The symbol of women’s physical suffering is still on display. The reader discovers her abilities as a woman, her repressed feelings, and her needs for intimacy as a result of her understanding.Offred is a perfect example of how women are often devalued as mere sexual artifacts for men’s amusement.

It is not also a woman’s power to withhold sex in this case. Although Fred, her master commander, is interested, Offred insists that her sexual encounters are seldom termed copulation. It just concerns the Commander in the true meaning since their senses, mind, and feelings are not. In her terms, sex is disgusting, degrading, and unemotional since it is only sexual and only provided at men’s request:

“My red skirt comes to a stop at my waist, but no farther. That’s the Commander who’s behind that. He’s fucking with the lower half of my body. I don’t pretend to be able to make love, but he doesn’t. Copulation is often deceptive since it affects two people instead of only one. Nothing I haven’t signed up for is happening here, and neither does rape ” (Atwood 94).

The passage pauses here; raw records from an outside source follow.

(* ===== verification/NodeKey.v ===== *)
(** The node's private key (pkg/server/server.go, pkg/crypto/ecdsa.go): where it comes from, how it
    is written to a file, and what a written key reads back as. *)

From S2P Require Import Prelude Topic.

(** * Private keys *)

(** The big-endian bytes of a number, in a given width; and in the width it needs
    ([big.Int.Bytes]). *)
Fixpoint beBytes (k : nat) (z : Z) : bytes :=
  match k with
  | O => EmptyString
  | S k => String (Ascii.ascii_of_N (Z.to_N (z / 256 ^ Z.of_nat k mod 256))) (beBytes k z)
  end.

Definition byteLen (z : Z) : nat :=
  if bool_decide (z = 0) then 0%nat else Z.to_nat (Z.log2 z / 8 + 1).
Definition Bytes (z : Z) : bytes := beBytes (byteLen z) z.

(** A file system: its files, and the failures of its calls other than a missing file. *)
Record fileSystem := mkFileSystem {
  files : gmap string bytes;
  statErr : option error;
  readErr : option error;
  removeErr : option error;
  writeErr : option error;
}.

#[export] Instance fileSystem_eta : Eta fileSystem := λ s,
  mkFileSystem (files s) (statErr s) (readErr s) (removeErr s) (writeErr s).

Definition notExist : error := Plain "file does not exist".

Definition Stat (path : string) (fs : fileSystem) : result () :=
  match statErr fs with
  | Some e => Err e
  | None => match files fs !! path with Some _ => Ok () | None => Err notExist end
  end.

Definition ReadFile (path : string) (fs : fileSystem) : result bytes :=
  match readErr fs with
  | Some e => Err e
  | None => match files fs !! path with Some b => Ok b | None => Err notExist end
  end.

Definition Remove (path : string) (fs : fileSystem) : result () * fileSystem :=
  match removeErr fs with
  | Some e => (Err e, fs)
  | None => match files fs !! path with
            | Some _ => (Ok (), fs <| files := delete path (files fs) |>)
            | None => (Err notExist, fs)
            end
  end.

Definition WriteFile (path : string) (b : bytes) (fs : fileSystem) : result () * fileSystem :=
  match writeErr fs with
  | Some e => (Err e, fs)
  | None => (Ok (), fs <| files := <[path := b]> (files fs) |>)
  end.

Definition decodeKeyHex (src : bytes) : result bytes :=
  match Hex.decode src with Some b => Ok b | None => Err (Plain "encoding/hex: invalid byte") end.

Section Keys.
(** go-ethereum's crypto and libp2p's secp256k1 keys; an ECDSA key is its number D. *)
Context (ethHexToECDSA : string → result Z) (ToECDSA : bytes → result Z) (GenerateKey : result Z).
Context {libp2pKey : Type} (UnmarshalSecp256k1PrivateKey : bytes → result libp2pKey)
  (Raw : libp2pKey → result bytes).

Definition HexToECDSA (key : string) : result Z :=
  let key := if bool_decide (String.length key = 60%nat) then "0000" +:+ key else key in
  let key := if bool_decide (String.length key = 62%nat) then "00" +:+ key else key in
  ethHexToECDSA key.

Definition ECDSAToHex (D : Z) : string := Hex.encode (Bytes D).

Definition loadPrivateKeyFromFile (path : string) (fs : fileSystem) : result Z :=
  src ← ReadFile path fs;
  dst ← decodeKeyHex src;
  p ← UnmarshalSecp256k1PrivateKey dst;
  pBytes ← Raw p;
  ToECDSA pBytes.

Definition checkForPrivateKeyFile (path : string) (overwrite : bool) (fs : fileSystem)
    : result () * fileSystem :=
  match Stat path fs, overwrite with
  | Ok _, false => (Err (Plain (path +:+ " already exists. Use --overwrite to overwrite the file")), fs)
  | _, _ =>
      match Remove path fs with
      | (Err e, fs) => if bool_decide (e = notExist) then (Ok (), fs) else (Err e, fs)
      | r => r
      end
  end.

Definition generatePrivateKey : result bytes :=
  D ← GenerateKey; Ok (Hex.encode (Bytes D)).

Definition WritePrivateKeyToFile (path : string) (overwrite : bool) (fs : fileSystem)
    : result () * fileSystem :=
  match checkForPrivateKeyFile path overwrite fs with
  | (Err e, fs) => (Err e, fs)
  | (Ok _, fs) =>
      match generatePrivateKey with
      | Err e => (Err e, fs)
      | Ok output => WriteFile path output fs
      end
  end.

(** The option, then the environment, then the key file, then a new key. *)
Definition getPrivKey (NodeKey GOWAKU_NODEKEY KeyFile : string) (fs : fileSystem) : result Z :=
  if bool_decide (NodeKey ≠ EmptyString)
  then Wrap (HexToECDSA NodeKey) "error converting key into valid ecdsa key"
  else if bool_decide (GOWAKU_NODEKEY ≠ EmptyString)
  then Wrap (HexToECDSA GOWAKU_NODEKEY) "error converting key into valid ecdsa key"
  else match Stat KeyFile fs with
       | Ok _ => Wrap (loadPrivateKeyFromFile KeyFile fs) "could not read keyfile"
       | Err e => if bool_decide (e = notExist)
                  then Wrap GenerateKey "error generating key"
                  else Wrap (Err e) "could not read keyfile"
       end.
End Keys.

(** ** What a written key reads back as *)

Lemma beBytes_length k z : String.length (beBytes k z) = k.
Proof. induction k as [|k IH]; simpl; [done|by rewrite IH]. Qed.

Lemma beBytes_wider k z : 0 ≤ z < 256 ^ Z.of_nat k → beBytes (S k) z = String Ascii.zero (beBytes k z).
Proof. intros Hz. cbn [beBytes]. rewrite Z.div_small by done. done. Qed.

Lemma encode_length b : String.length (Hex.encode b) = (2 * String.length b)%nat.
Proof. induction b as [|c b IH]; simpl; [done|]. rewrite IH. lia. Qed.

Lemma encode_zero b : Hex.encode (String Ascii.zero b) = "00" +:+ Hex.encode b.
Proof. done. Qed.

Lemma byteLen_spec z :
  0 < z → ∃ k, byteLen z = S k ∧ 256 ^ Z.of_nat k ≤ z < 256 ^ Z.of_nat (S k).
Proof.
  intros Hz. unfold byteLen. rewrite bool_decide_eq_false_2 by lia.
  pose proof (Z.log2_nonneg z) as Hl. pose proof (Z.log2_spec z Hz) as [H1 H2].
  assert (Hq : 0 ≤ Z.log2 z / 8) by (apply Z.div_pos; lia).
  exists (Z.to_nat (Z.log2 z / 8)). split; [lia|].
  rewrite Nat2Z.inj_succ, Z2Nat.id by done. change 256 with (2 ^ 8).
  rewrite <- !Z.pow_mul_r by lia.
  pose proof (Z.div_mod (Z.log2 z) 8 ltac:(lia)) as Hdm. pose proof (Z.mod_pos_bound (Z.log2 z) 8 ltac:(lia)) as Hm.
  split.
  - eapply Z.le_trans; [|exact H1]. apply Z.pow_le_mono_r; lia.
  - eapply Z.lt_le_trans; [exact H2|]. apply Z.pow_le_mono_r; lia.
Qed.

(** A number whose bytes are at least [k] is at least [256 ^ (k - 1)], and conversely. *)
Lemma byteLen_ge k z : 0 < z → (S k ≤ byteLen z)%nat ↔ 256 ^ Z.of_nat k ≤ z.
Proof.
  intros Hz. destruct (byteLen_spec z Hz) as (n & -> & H1 & H2). split; intros H.
  - eapply Z.le_trans; [|exact H1]. apply Z.pow_le_mono_r; lia.
  - destruct (decide (S k ≤ S n)%nat) as [|Hn]; [done|].
    assert (256 ^ Z.of_nat (S n) ≤ 256 ^ Z.of_nat k) by (apply Z.pow_le_mono_r; lia). lia.
Qed.

Section Roundtrip.
Context (ethHexToECDSA : string → result Z) (ToECDSA : bytes → result Z) (GenerateKey : result Z).
Context {libp2pKey : Type} (UnmarshalSecp256k1PrivateKey : bytes → result libp2pKey)
  (Raw : libp2pKey → result bytes).
(** The order of the curve. *)
Context (order : Z).
Hypothesis order_256 : order ≤ 2 ^ 256.
(** Both libraries take exactly the 32 bytes of a number below the order. *)
Hypothesis eth_reads : ∀ D, 0 < D < order → ethHexToECDSA (Hex.encode (beBytes 32 D)) = Ok D.
Hypothesis eth_needs_256_bits : ∀ s, String.length s ≠ 64%nat → ∃ e, ethHexToECDSA s = Err e.
Hypothesis eth_reads_bytes : ∀ D, 0 < D < order → ToECDSA (beBytes 32 D) = Ok D.
Hypothesis libp2p_reads : ∀ D, 0 < D < order →
  ∃ k, UnmarshalSecp256k1PrivateKey (beBytes 32 D) = Ok k ∧ Raw k = Ok (beBytes 32 D).
Hypothesis libp2p_needs_32_bytes : ∀ b, String.length b ≠ 32%nat →
  ∃ e, UnmarshalSecp256k1PrivateKey b = Err e.

Local Abbreviation fromHex := (HexToECDSA ethHexToECDSA).

(** The hexadecimal form reads back when at most two leading bytes are missing from it. *)
Lemma hex_roundtrip D :
  0 < D < order → fromHex (ECDSAToHex D) = Ok D ↔ 2 ^ 232 ≤ D.
Proof.
  intros HD. change (2 ^ 232) with (256 ^ Z.of_nat 29). rewrite <- byteLen_ge by lia.
  assert (Hmax : (byteLen D ≤ 32)%nat).
  { destruct (byteLen_spec D ltac:(lia)) as (n & -> & H1 & _).
    destruct (decide (n ≤ 31)%nat); [lia|].
    assert (256 ^ Z.of_nat 32 ≤ 256 ^ Z.of_nat n) by (apply Z.pow_le_mono_r; lia).
    change (256 ^ Z.of_nat 32) with (2 ^ 256) in *. lia. }
  destruct (byteLen_spec D ltac:(lia)) as (n & En & _ & Hlt).
  unfold HexToECDSA, ECDSAToHex, Bytes. set (b := beBytes (byteLen D) D).
  assert (Hb : String.length (Hex.encode b) = (2 * byteLen D)%nat) by (unfold b; by rewrite encode_length, beBytes_length).
  assert (Hcases : byteLen D = 32%nat ∨ byteLen D = 31%nat ∨ byteLen D = 30%nat ∨ (byteLen D < 30)%nat) by lia.
  destruct Hcases as [E|[E|[E|E]]].
  - rewrite (bool_decide_eq_false_2 (_ = 60%nat)), (bool_decide_eq_false_2 (_ = 62%nat)) by lia.
    unfold b. rewrite E, eth_reads by done. split; [lia|done].
  - rewrite (bool_decide_eq_false_2 (_ = 60%nat)), bool_decide_eq_true_2 by lia.
    rewrite <- encode_zero. unfold b. rewrite <- beBytes_wider, E, eth_reads by (rewrite ?En; lia). split; [lia|done].
  - rewrite (bool_decide_eq_true_2 (_ = 60%nat)) by lia.
    replace ("0000" +:+ Hex.encode b) with (Hex.encode (beBytes 32 D)).
    2:{ rewrite (beBytes_wider 31), (beBytes_wider 30), !encode_zero; [unfold b; by rewrite E|split; [lia|]..].
        - by rewrite <- E, En.
        - eapply Z.lt_trans; [exact Hlt|]. replace n with 29%nat by lia. done. }
    rewrite bool_decide_eq_false_2 by (rewrite encode_length, beBytes_length; done).
    rewrite eth_reads by done. split; [lia|done].
  - rewrite (bool_decide_eq_false_2 (_ = 60%nat)), (bool_decide_eq_false_2 (_ = 62%nat)) by lia.
    destruct (eth_needs_256_bits (Hex.encode b)) as [e ->]; [lia|]. split; [done|lia].
Qed.

Lemma write_stores D path overwrite fs fs' :
  GenerateKey = Ok D → WritePrivateKeyToFile GenerateKey path overwrite fs = (Ok (), fs') →
  files fs' !! path = Some (Hex.encode (Bytes D)) ∧ readErr fs' = readErr fs ∧
  (overwrite = false → statErr fs = None → files fs !! path = None).
Proof.
  intros HG. unfold WritePrivateKeyToFile, generatePrivateKey. rewrite HG. cbn [mbind result_bind].
  destruct (checkForPrivateKeyFile path overwrite fs) as [[[]|e] fs1] eqn:Hc; [|done].
  unfold WriteFile. destruct (writeErr fs1); [done|]. intros [= <-].
  split; [simpl; apply lookup_insert_eq|].
  unfold checkForPrivateKeyFile in Hc.
  assert (HR : readErr (Remove path fs).2 = readErr fs)
    by (unfold Remove; destruct (removeErr fs), (files fs !! path); done).
  assert (E1 : readErr fs1 = readErr fs).
  { destruct (Stat path fs), overwrite, (Remove path fs) as [[|e2] fs2]; try case_bool_decide; simplify_eq; done. }
  split; [exact E1|]. intros -> Hs. unfold Stat in Hc. rewrite Hs in Hc. by destruct (files fs !! path).
Qed.

(** C34. A node key that is written out reads back as the same key only when it needs all its
    bytes: the hexadecimal form ([ECDSAToHex], [--nodekey]) may miss up to two leading bytes, the
    key file ([--generate-key]) none, since both write [D.Bytes()], which drops leading zeros. A
    file that was there is not replaced unless asked. *)
Theorem node_key_roundtrip D path overwrite fs fs' :
  0 < D < order → GenerateKey = Ok D →
  WritePrivateKeyToFile GenerateKey path overwrite fs = (Ok (), fs') →
  readErr fs = None → statErr fs = None →
  (fromHex (ECDSAToHex D) = Ok D ↔ 2 ^ 232 ≤ D) ∧
  (loadPrivateKeyFromFile ToECDSA UnmarshalSecp256k1PrivateKey Raw path fs' = Ok D ↔ 2 ^ 248 ≤ D) ∧
  (overwrite = false → files fs !! path = None).
Proof.
  intros HD HG Hw Hr Hs. split; [by apply hex_roundtrip|].
  destruct (write_stores D path overwrite fs fs' HG Hw) as (Hf & Er & Ho).
  split; [|by auto]. unfold loadPrivateKeyFromFile, ReadFile, decodeKeyHex. rewrite Er, Hr, Hf.
  cbn [mbind result_bind]. rewrite Hex.decode_encode. cbn [mbind result_bind].
  change (2 ^ 248) with (256 ^ Z.of_nat 31). rewrite <- byteLen_ge by lia. unfold Bytes.
  destruct (decide (byteLen D = 32%nat)) as [E|E].
  - rewrite E. destruct (libp2p_reads D HD) as (key & -> & Ek). cbn [mbind result_bind]. rewrite Ek.
    cbn [mbind result_bind]. rewrite eth_reads_bytes by done. split; [lia|done].
  - destruct (libp2p_needs_32_bytes (beBytes (byteLen D) D)) as [e ->]; [by rewrite beBytes_length|].
    split; [done|]. intros H. destruct (byteLen_spec D ltac:(lia)) as (n & En & H1 & _).
    assert (256 ^ Z.of_nat 32 ≤ 256 ^ Z.of_nat n) by (apply Z.pow_le_mono_r; lia).
    change (256 ^ Z.of_nat 32) with (2 ^ 256) in *. lia.
Qed.
End Roundtrip.

(** ** A number and its bytes *)

Fixpoint fromBytes (acc : Z) (b : bytes) : Z :=
  match b with
  | EmptyString => acc
  | String c b => fromBytes (acc * 256 + Z.of_N (Ascii.N_of_ascii c)) b
  end.

Lemma fromBytes_be k z acc : 0 ≤ z → fromBytes acc (beBytes k z) = acc * 256 ^ Z.of_nat k + z mod 256 ^ Z.of_nat k.
Proof.
  intros Hz. revert acc. induction k as [|k IH]; intros acc; [simpl; rewrite Z.mod_1_r; lia|].
  cbn [beBytes fromBytes]. rewrite IH. pose proof (Z.mod_pos_bound (z / 256 ^ Z.of_nat k) 256 ltac:(lia)) as Hm.
  rewrite Ascii.N_ascii_embedding by (change 256%N with (Z.to_N 256); lia).
  rewrite Z2N.id by lia. rewrite Nat2Z.inj_succ, Z.pow_succ_r by lia.
  rewrite (Z.mul_comm 256), Z.rem_mul_r by lia. ring.
Qed.

Lemma fromBytes_beBytes z : 0 ≤ z < 2 ^ 256 → fromBytes 0 (beBytes 32 z) = z.
Proof. intros Hz. rewrite fromBytes_be by lia. change (256 ^ Z.of_nat 32) with (2 ^ 256). rewrite Z.mod_small; lia. Qed.

(** Libraries that read exactly 32 bytes. *)
Definition readBytes (b : bytes) : result Z :=
  if bool_decide (String.length b = 32%nat) then Ok (fromBytes 0 b) else Err (Plain "invalid length").
Definition readHex (s : string) : result Z :=
  if bool_decide (String.length s = 64%nat) then decodeKeyHex s ≫= readBytes
  else Err (Plain "invalid length, need 256 bits").
Definition readKey (b : bytes) : result bytes :=
  if bool_decide (String.length b = 32%nat) then Ok b else Err (Plain "expected secp256k1 data size to be 32").

Lemma readHex_be D : 0 < D < 2 ^ 256 → readHex (Hex.encode (beBytes 32 D)) = Ok D.
Proof.
  intros HD. unfold readHex, decodeKeyHex. rewrite encode_length, beBytes_length, bool_decide_eq_true_2 by done.
  rewrite Hex.decode_encode. cbn [mbind result_bind]. unfold readBytes. rewrite beBytes_length, bool_decide_eq_true_2 by done.
  by rewrite fromBytes_beBytes by lia.
Qed.

(** A key whose first byte is zero reads back from the option, not from the file. *)
Lemma node_key_roundtrip_witness :
  let D := 2 ^ 240 + 7 in
  let fs := mkFileSystem ∅ None None None None in
  ∃ fs', WritePrivateKeyToFile (Ok D) "nodekey" false fs = (Ok (), fs') ∧
    HexToECDSA readHex (ECDSAToHex D) = Ok D ∧
    loadPrivateKeyFromFile readBytes readKey Ok "nodekey" fs' ≠ Ok D.
Proof.
  intros D fs. eexists. split; [reflexivity|].
  destruct (node_key_roundtrip readHex readBytes (Ok D) readKey Ok (2 ^ 256) ltac:(lia) readHex_be) with
    (D := D) (path := "nodekey") (overwrite := false) (fs := fs)
    (fs' := (WritePrivateKeyToFile (Ok D) "nodekey" false fs).2) as (H1 & H2 & _).
  - intros s Hs. unfold readHex. rewrite bool_decide_eq_false_2 by done. by eexists.
  - intros D' HD'. unfold readBytes. rewrite beBytes_length, bool_decide_eq_true_2 by done.
    by rewrite fromBytes_beBytes by lia.
  - intros D' HD'. exists (beBytes 32 D'). unfold readKey. by rewrite beBytes_length, bool_decide_eq_true_2.
  - intros b Hb. unfold readKey. rewrite bool_decide_eq_false_2 by done. by eexists.
  - unfold D. split; vm_compute; reflexivity.
  - done.
  - reflexivity.
  - done.
  - done.
  - split; [by apply H1; unfold D; vm_compute|]. intros Hl. apply H2 in Hl. vm_compute in Hl. by apply Hl.
Defined.
(** A goroutine's step: which, between which places, and whether it is a turn. *)
Inductive goes (conf : nodeConf) (l : life) : routine → place → place → bool → Prop :=
  | Goes_round r :
      (kindOf r = Polling → told l (endsOn r) = false) → kindOf r ≠ Serving → goes conf l r Selecting Busy true
  | Goes_ends r sleeps :
      (sleeps = true → kindOf r = Polling) →
      goes conf l r Busy (if sleeps then Sleeping else Selecting) false
  | Goes_wakes r : goes conf l r Sleeping Selecting false
  | Goes_leaves r : told l (endsOn r) || idle conf r = true → goes conf l r Selecting Returned false.

Inductive steps (conf : nodeConf) (l : life) : lifeEvent → life → Prop :=
  | Steps_routine ev i r p p' l' :
      routines l !! i = Some (r, p) → goes conf l r p p' (isRound ev) →
      l' = wgAdd (if bool_decide (p' = Returned) then groupOf r else None) (-1) (move i r p' l) →
      steps conf l ev l'
  | Steps_call : closer l = None → steps conf l CallShutdown (l <| closer := Some (shutdownOps conf) |>)
  | Steps_closing op ops l' :
      closer l = Some (op :: ops) → closing op l = Some l' → steps conf l Closing (l' <| closer := Some ops |>).

Lemma lifeStep_steps conf ev l l' : lifeStep conf ev l = Some l' → steps conf l ev l'.
Proof.
  destruct ev as [i|i sleeps|i|i| |]; simpl.
  - destruct (routines l !! i) as [[r []]|] eqn:E; try done. destruct (idle conf r); [done|].
    destruct (kindOf r) eqn:K; [destruct (told _ _) eqn:T; [done|]|..|done]; intros [= <-];
      (eapply Steps_routine; [exact E|apply Goes_round; by rewrite K|done]).
  - destruct (routines l !! i) as [[r []]|] eqn:E; try done.
    destruct (kindOf r) eqn:K; intros [= <-].
    + eapply Steps_routine; [exact E|by apply (Goes_ends _ _ _ sleeps)|by destruct sleeps].
    + eapply Steps_routine; [exact E|by apply (Goes_ends _ _ _ false)|done].
    + eapply Steps_routine; [exact E|by apply (Goes_ends _ _ _ false)|done].
  - destruct (routines l !! i) as [[r []]|] eqn:E; try done. intros [= <-].
    by eapply Steps_routine; [exact E|apply Goes_wakes|].
  - destruct (routines l !! i) as [[r []]|] eqn:E; try done.
    destruct (_ || _) eqn:T; [|done]. intros [= <-]. by eapply Steps_routine; [exact E|apply Goes_leaves|].
  - destruct (closer l) eqn:E; [done|]. intros [= <-]. by apply Steps_call.
  - destruct (closer l) as [[|op ops]|] eqn:E; [done| |done].
    destruct (closing op l) as [l1|] eqn:E1; [|done]. intros [= <-]. by eapply Steps_closing.
Qed.

(** What New of the allow list and of the store start is what the node counts on; a failed one starts
    nothing. *)
Lemma allow_list_starts conf migrate load l r l' :
  NewDatabaseAllowList migrate load l = (r, l') →
  l' = match r with Ok _ => foldl (λ l r, GoPanicWrap r l) l (startedBy conf AllowLister) | Err _ => l end.
Proof. unfold NewDatabaseAllowList. destruct migrate, load; by intros [= <- <-]. Qed.

Lemma store_starts conf log db readerDB cleanerDB migrate l r l' :
  newStore conf log db readerDB cleanerDB migrate l = (r, l') →
  l' = match r with Ok _ => foldl (λ l r, GoPanicWrap r l) l (startedBy conf MessageStore) | Err _ => l end.
Proof.
  unfold newStore. destruct (validateStore _ _ _ _), migrate; try by intros [= <- <-].
  intros [= <- <-]. simpl. by destruct (nc_cleaner conf).
Qed.

(** * The invariant *)

(** Every group is waited for after its goroutines were told to end. *)
Fixpoint tellsFirst (seen : list stopSignal) (ops : list closeOp) : Prop :=
  match ops with
  | [] => True
  | Raise s :: ops => tellsFirst (s :: seen) ops
  | Shut _ :: ops => tellsFirst seen ops
  | Join g :: ops => (∀ r, groupOf r = Some g → endsOn r ∈ seen) ∧ tellsFirst seen ops
  end.

Definition isCounted (g : waitGroup) (x : routine * place) : Prop := groupOf x.1 = Some g ∧ x.2 ≠ Returned.
#[export] Instance isCounted_dec g x : Decision (isCounted g x) := ltac:(unfold isCounted; apply _).

Record lifeOk (conf : nodeConf) (l : life) : Prop := {
  lf_wgs : ∀ g, wgs l g = count (isCounted g) (routines l);
  lf_routines : (routines l).*1 = nc_opened conf ≫= startedBy conf;
  lf_closer : ∀ ops, closer l = Some ops →
    tellsFirst (raised l) ops ∧
    ∀ op, op ∈ shutdownOps conf → op ∈ ops ∨
      match op with Raise s => s ∈ raised l | Join g => wgs l g = 0 | Shut x => x ∈ shut l end;
}.

Lemma tellsFirst_mono ops seen seen' : seen ⊆ seen' → tellsFirst seen ops → tellsFirst seen' ops.
Proof.
  revert seen seen'. induction ops as [|[s|x|g] ops IH]; intros seen seen' Hs; simpl; [done|..].
  - apply IH. set_solver.
  - by apply IH.
  - intros [H1 H2]. split; [intros r Hr; by apply Hs, H1|by eapply IH].
Qed.

Lemma tellsFirst_app seen ops1 ops2 :
  tellsFirst seen ops1 → (∀ seen, tellsFirst seen ops2) → tellsFirst seen (ops1 ++ ops2).
Proof.
  intros H1 H2. revert seen H1. induction ops1 as [|[s|x|g] ops IH]; intros seen; simpl; auto.
  intros [? ?]; auto.
Qed.

Lemma closeOps_tell conf x seen : tellsFirst seen (closeOps conf x).
Proof.
  destruct x; simpl; try done; try (split; [|done]).
  - intros [| | | | | | |[]]; simpl; try done; set_solver.
  - intros [| | | | | | |[]]; simpl; try done; set_solver.
  - intros [| | |b'| | | |[]]; simpl; try done. intros [= ->]. set_solver.
  - destruct (messagev1 _), (bool_decide (is_Some (mlsv1 _))), (bool_decide (is_Some (migrationv1 _))); simpl;
      (split_and!; try done); intros [| | | | | | |[]]; simpl; try done; set_solver.
Qed.

Lemma shutdownOps_tell conf seen : tellsFirst seen (shutdownOps conf).
Proof.
  unfold shutdownOps. assert (H : ∀ xs seen, tellsFirst seen (xs ≫= closeOps conf)).
  { induction xs as [|x xs IH]; [done|]. intros seen'. simpl. apply tellsFirst_app; [apply closeOps_tell|apply IH]. }
  apply tellsFirst_app; [apply H|]. intros seen'. simpl. split; [|done].
  intros [| | | | | | |[]]; simpl; try done; set_solver.
Qed.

Women make for stronger protagonists when they are conceived. In order to make rulers infertile, Offered and other maids are removed . Serena Joy, who arranges for Offred to give birth to the Commander by sleeping with her driver, regards the Commander as clean. Women are often portrayed as overly ambitious and capable professionals as a result of this experience.

‘The Handmaid’s Tale’ is a novel about the possibilities and challenges that will arise as a consequence of the global technological transition. It’s not science fiction; rather, it’s futuristic fiction, a book of what could happen. It differs from feminist propaganda genres in that it has a more nuanced context, characters, and themes(Atwood 94).

Since it is a work of literature, the book shows how people in the Western world tend to be overlooked. As a result, the story focuses less on the male and more on the negative, which would cater to readers in both the book and the real world.

Works Cited

Atwood, Margaret. The Handmaid’s Tale. New York: Anchor Books, 1986. Print.

Brians, Paul. “Study Guide to Margaret Atwood: The Handmaid’s Tale (1986).” 1995. Web.